What to do :: Write the records below out again. Match them exactly.
══════════════════════════════
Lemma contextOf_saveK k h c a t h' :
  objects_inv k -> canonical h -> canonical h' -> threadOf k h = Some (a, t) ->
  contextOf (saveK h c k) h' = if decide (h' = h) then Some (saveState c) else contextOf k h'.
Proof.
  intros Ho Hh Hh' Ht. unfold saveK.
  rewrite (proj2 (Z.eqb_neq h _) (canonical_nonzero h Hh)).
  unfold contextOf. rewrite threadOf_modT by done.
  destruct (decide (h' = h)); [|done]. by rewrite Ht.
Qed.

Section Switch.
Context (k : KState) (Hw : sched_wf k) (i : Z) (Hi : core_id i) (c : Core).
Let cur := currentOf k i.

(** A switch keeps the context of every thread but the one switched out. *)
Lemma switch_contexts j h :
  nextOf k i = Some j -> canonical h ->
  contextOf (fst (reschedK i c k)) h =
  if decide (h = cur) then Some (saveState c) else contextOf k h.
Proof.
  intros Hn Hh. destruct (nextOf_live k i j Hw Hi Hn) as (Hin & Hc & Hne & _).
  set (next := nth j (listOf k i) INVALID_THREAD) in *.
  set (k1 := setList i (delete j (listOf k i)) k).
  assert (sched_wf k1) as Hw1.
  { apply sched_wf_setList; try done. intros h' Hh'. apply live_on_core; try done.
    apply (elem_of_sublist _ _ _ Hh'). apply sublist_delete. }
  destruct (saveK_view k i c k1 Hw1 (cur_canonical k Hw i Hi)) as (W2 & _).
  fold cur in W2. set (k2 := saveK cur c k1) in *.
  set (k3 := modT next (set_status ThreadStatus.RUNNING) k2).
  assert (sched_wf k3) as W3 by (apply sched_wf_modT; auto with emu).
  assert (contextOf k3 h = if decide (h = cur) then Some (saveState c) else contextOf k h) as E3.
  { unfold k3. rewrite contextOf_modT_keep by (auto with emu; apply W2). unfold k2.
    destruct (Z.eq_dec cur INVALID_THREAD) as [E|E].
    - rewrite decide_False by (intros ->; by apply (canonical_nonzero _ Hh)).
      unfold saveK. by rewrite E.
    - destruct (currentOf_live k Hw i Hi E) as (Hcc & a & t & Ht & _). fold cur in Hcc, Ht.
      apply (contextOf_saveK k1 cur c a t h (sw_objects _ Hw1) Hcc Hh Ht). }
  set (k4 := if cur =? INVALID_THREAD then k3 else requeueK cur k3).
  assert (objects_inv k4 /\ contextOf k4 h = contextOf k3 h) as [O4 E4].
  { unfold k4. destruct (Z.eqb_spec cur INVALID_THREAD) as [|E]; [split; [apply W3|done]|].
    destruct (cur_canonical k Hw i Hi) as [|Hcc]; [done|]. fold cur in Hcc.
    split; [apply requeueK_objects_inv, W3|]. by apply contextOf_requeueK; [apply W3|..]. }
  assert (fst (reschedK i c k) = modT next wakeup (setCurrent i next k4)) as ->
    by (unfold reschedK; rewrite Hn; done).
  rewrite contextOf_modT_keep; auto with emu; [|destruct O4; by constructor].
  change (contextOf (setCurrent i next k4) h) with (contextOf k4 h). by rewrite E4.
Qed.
══════════════════════════════
Solution to this exercise ::
Lemma contextOf_saveK k h c a t h' :
  objects_inv k -> canonical h -> canonical h' -> threadOf k h = Some (a, t) ->
  contextOf (saveK h c k) h' = if decide (h' = h) then Some (saveState c) else contextOf k h'.
Proof.
  intros Ho Hh Hh' Ht. unfold saveK.
  rewrite (proj2 (Z.eqb_neq h _) (canonical_nonzero h Hh)).
  unfold contextOf. rewrite threadOf_modT by done.
  destruct (decide (h' = h)); [|done]. by rewrite Ht.
Qed.

Section Switch.
Context (k : KState) (Hw : sched_wf k) (i : Z) (Hi : core_id i) (c : Core).
Let cur := currentOf k i.

(** A switch keeps the context of every thread but the one switched out. *)
Lemma switch_contexts j h :
  nextOf k i = Some j -> canonical h ->
  contextOf (fst (reschedK i c k)) h =
  if decide (h = cur) then Some (saveState c) else contextOf k h.
Proof.
  intros Hn Hh. destruct (nextOf_live k i j Hw Hi Hn) as (Hin & Hc & Hne & _).
  set (next := nth j (listOf k i) INVALID_THREAD) in *.
  set (k1 := setList i (delete j (listOf k i)) k).
  assert (sched_wf k1) as Hw1.
  { apply sched_wf_setList; try done. intros h' Hh'. apply live_on_core; try done.
    apply (elem_of_sublist _ _ _ Hh'). apply sublist_delete. }
  destruct (saveK_view k i c k1 Hw1 (cur_canonical k Hw i Hi)) as (W2 & _).
  fold cur in W2. set (k2 := saveK cur c k1) in *.
  set (k3 := modT next (set_status ThreadStatus.RUNNING) k2).
  assert (sched_wf k3) as W3 by (apply sched_wf_modT; auto with emu).
  assert (contextOf k3 h = if decide (h = cur) then Some (saveState c) else contextOf k h) as E3.
  { unfold k3. rewrite contextOf_modT_keep by (auto with emu; apply W2). unfold k2.
    destruct (Z.eq_dec cur INVALID_THREAD) as [E|E].
    - rewrite decide_False by (intros ->; by apply (canonical_nonzero _ Hh)).
      unfold saveK. by rewrite E.
    - destruct (currentOf_live k Hw i Hi E) as (Hcc & a & t & Ht & _). fold cur in Hcc, Ht.
      apply (contextOf_saveK k1 cur c a t h (sw_objects _ Hw1) Hcc Hh Ht). }
  set (k4 := if cur =? INVALID_THREAD then k3 else requeueK cur k3).
  assert (objects_inv k4 /\ contextOf k4 h = contextOf k3 h) as [O4 E4].
  { unfold k4. destruct (Z.eqb_spec cur INVALID_THREAD) as [|E]; [split; [apply W3|done]|].
    destruct (cur_canonical k Hw i Hi) as [|Hcc]; [done|]. fold cur in Hcc.
    split; [apply requeueK_objects_inv, W3|]. by apply contextOf_requeueK; [apply W3|..]. }
  assert (fst (reschedK i c k) = modT next wakeup (setCurrent i next k4)) as ->
    by (unfold reschedK; rewrite Hn; done).
  rewrite contextOf_modT_keep; auto with emu; [|destruct O4; by constructor].
  change (contextOf (setCurrent i next k4) h) with (contextOf k4 h). by rewrite E4.
Qed.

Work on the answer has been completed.